The teams came up with Taqueria, a Mexican concept that offered burritos and tacos; Wok Away, an Asian stir-fry; and Mozzarello’s, an Italian concept. Most of the concepts became food stations in the various dining halls or ethnic dishes were added to menus of existing locations, such as the Blazing Bowl and gourmet pizzas. BCDS no longer does cafeteria-style dining, opting instead for à la carte service more akin to the order-at-the-counter style of fast-casual restaurants.

Invested employees

Initially, being asked to come up with new menus and concept plans was challenging for the staff, said Marlon Mazier, who is from Honduras and is a first cook at the McElroy building.
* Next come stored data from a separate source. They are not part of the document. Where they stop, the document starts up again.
Lemma vec_set_Ret {A} (v : list A) (i : Z) (x : A) :
  (0 <= i < Z.of_nat (length v))%Z ->
  vec_set v i x = Ret (<[Z.to_nat i := x]> v).
Proof.
  intros Hi. unfold vec_set.
  destruct (lookup_lt_is_Some_2 v (Z.to_nat i)) as [y Hy]; [lia|].
  destruct i; try lia; rewrite Hy; reflexivity.
Qed.

Lemma vec_set_Undefined {A} (v : list A) (i : Z) (x : A) :
  ~ (0 <= i < Z.of_nat (length v))%Z -> vec_set v i x = Undefined.
Proof.
  intros Hi. unfold vec_set.
  subscript_cases v i; try reflexivity; apply lookup_lt_Some in E; lia.
Qed.

(** Case analysis on a comparison of two reals made by the code. *)
Ltac case_Rle :=
  match goal with
  | |- context [Rle_dec ?a ?b] => destruct (Rle_dec a b)
  end.

(** C9: [set_leg] with a final epoch not after the initial one throws the
    time-order error and leaves every member of the leg as it was. *)
Theorem set_leg_time_order epoch_i state_i ths epoch_f state_f mu_ l :
  mjd2000 epoch_f <= mjd2000 epoch_i ->
  set_leg epoch_i state_i ths epoch_f state_f mu_ l
  = (Throw InvalidTimeOrder, l).
Proof.
  intros H. unfold set_leg. case_Rle; [reflexivity | contradiction].
Qed.

(** C2, as the code has it: [set_leg] with mu <= 0 always fails, with the
    time-order error and an untouched leg when the epochs are not in order,
    with the gravitational-parameter error otherwise; whichever it is, mu
    and the spacecraft keep their values. *)
Theorem set_leg_nonpositive_mu epoch_i state_i ths epoch_f state_f mu_ l :
  mu_ <= 0 ->
  let r := set_leg epoch_i state_i ths epoch_f state_f mu_ l in
  (mjd2000 epoch_f <= mjd2000 epoch_i -> r = (Throw InvalidTimeOrder, l)) /\
  (mjd2000 epoch_i < mjd2000 epoch_f ->
     fst r = Throw InvalidPhysicalParameter) /\
  mu (snd r) = mu l /\ sc (snd r) = sc l.
Proof.
  intros Hmu r. subst r. unfold set_leg. case_Rle.
  - repeat split; try reflexivity. intros Hlt. lra.
  - case_Rle; [|contradiction].
    repeat split; try reflexivity. intros Hle. lra.
Qed.

(** C10: [get_throttle] and [set_throttle] subscript the vector without a
    check: the access is defined exactly for 0 <= index < size, where
    [set_throttle] replaces that one throttle, and it has no defined
    behaviour for any other index. *)
Theorem throttle_access_defined (l : leg) (index : Z) (t : throttle) :
  ((exists th, get_throttle index l = Ret th)
     <-> (0 <= index < Z.of_nat (get_throttles_size l))%Z) /\
  ((exists l', set_throttle index t l = (Ret tt, l'))
     <-> (0 <= index < Z.of_nat (get_throttles_size l))%Z) /\
  (get_throttle index l = Undefined
     <-> ~ (0 <= index < Z.of_nat (get_throttles_size l))%Z) /\
  (set_throttle index t l = (Undefined, l)
     <-> ~ (0 <= index < Z.of_nat (get_throttles_size l))%Z) /\
  (forall l', set_throttle index t l = (Ret tt, l') ->
     l' = with_throttles (<[Z.to_nat index := t]> (throttles l)) l /\
     get_throttle index l' = Ret t).
Proof.
  unfold get_throttle, set_throttle, get_throttles_size.
  split; [apply vec_at_in_range|].
  split.
  { split.
    - intros [l' H].
      destruct (Z_lt_dec index 0) as [Hn|Hn];
        [rewrite vec_set_Undefined in H by lia; discriminate|].
      destruct (Z_lt_dec index (Z.of_nat (length (throttles l)))) as [Hlt|Hge];
        [lia|].
      rewrite vec_set_Undefined in H by lia. discriminate.
    - intros Hi. rewrite vec_set_Ret by exact Hi. eexists. reflexivity. }
  split; [apply vec_at_out_of_range|].
  split.
  { split.
    - intros H Hi. rewrite vec_set_Ret in H by exact Hi. discriminate.
    - intros Hi. rewrite vec_set_Undefined by exact Hi. reflexivity. }
  intros l' H.
  destruct (Z_lt_dec index 0) as [Hn|Hn];
    [rewrite vec_set_Undefined in H by lia; discriminate|].
  destruct (Z_lt_dec index (Z.of_nat (length (throttles l)))) as [Hlt|Hge];
    [|rewrite vec_set_Undefined in H by lia; discriminate].
  rewrite vec_set_Ret in H by lia. inversion H; subst. split; [reflexivity|].
  simpl. apply vec_at_Ret. split; [lia|].
  apply list_lookup_insert_eq. lia.
Qed.

(** ** The two passes *)

(** A counted loop whose body reads the [i]-th element of a list runs the
    segments of the next [count] elements in their order. *)
Lemma for_int_segments {A B} (segment : B -> A -> result A)
    (body : nat -> A -> result A) (xs : list B) :
  (forall i x a, xs !! i = Some x -> body i a = segment x a) ->
  forall count i a,
    (i + count <= length xs)%nat ->
    for_int body i count a = run_segments segment (take count (drop i xs)) a.
Proof.
  intros Hbody count. induction count as [|c IH]; intros i a Hlen.
  - rewrite take_0. reflexivity.
  - destruct (lookup_lt_is_Some_2 xs i) as [x Hx]; [lia|].
    rewrite (drop_S _ _ _ Hx). simpl.
    rewrite (Hbody _ _ _ Hx).
    destruct (segment x a) as [a'| | |]; simpl; try reflexivity.
    apply IH. lia.
Qed.

Lemma fwd_body_segment l i th st :
  throttles l !! i = Some th -> fwd_body l i st = fwd_segment l th st.
Proof.
  intros H. unfold fwd_body. rewrite (vec_at_of_nat _ _ _ H). reflexivity.
Qed.

Lemma back_body_segment l i th st :
  reverse (throttles l) !! i = Some th ->
  back_body l i st = back_segment l th st.
Proof.
  intros H. apply reverse_lookup_Some in H as [H Hi].
  unfold back_body.
  replace (Z.of_nat (length (throttles l)) - Z.of_nat i - 1)%Z
    with (Z.of_nat (length (throttles l) - S i)) by lia.
  rewrite (vec_at_of_nat _ _ _ H). reflexivity.
Qed.

Lemma n_seg_sum l : (n_seg_fwd l + n_seg_back l = length (throttles l))%nat.
Proof.
  unfold n_seg_fwd, n_seg_back.
  pose proof (Nat.div_mod_eq (length (throttles l) + 1) 2) as H1.
  pose proof (Nat.div_mod_eq (length (throttles l)) 2) as H2.
  pose proof (Nat.mod_upper_bound (length (throttles l) + 1) 2) as H3.
  pose proof (Nat.mod_upper_bound (length (throttles l)) 2) as H4.
  assert (Hm : ((length (throttles l) + 1) mod 2
                = 1 - length (throttles l) mod 2)%nat).
  { rewrite <- Nat.Div0.add_mod_idemp_l.
    destruct (length (throttles l) mod 2)%nat as [|[|k]] eqn:E;
      [reflexivity | reflexivity | lia]. }
  lia.
Qed.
“It involved a lot of change, and people do not like change,” he said. “Once we got into it, we really got into it. People like myself look forward to it every year. Every semester we try to do changes to the menu.”

When the teams started meeting, they took field trips to restaurants around town to check out the competition. The teams still keep an eye on local trends.

This semester, BCDS is doing a macaroni-and-cheese bar concept similar to the New York restaurant, S’MAC. Diners add their choice of vegetables, sauce and protein to their macaroni.

“It took off,” said production manager Paul Rielly. “I think the students are very happy with what we do. They get excited when we do something different.”

BCDS’s goal is to retain as many students and faculty as possible for every meal. The division serves more than 22,000 meals a day, Wechsler said.

“Our sales have gone up pretty steadily,” she said. “Variety is a big issue for students. They have become much better educated in world cuisine.”

The palates of young people demand f lavor and spice, even in cities like Boston, Marshall said.

“In the old days, New England food was classified as boiled dinner,” Marshall said. “The concept used to be, the colder the weather, the less demand there was for seasoning and spice. But now people have much more experimental palates.”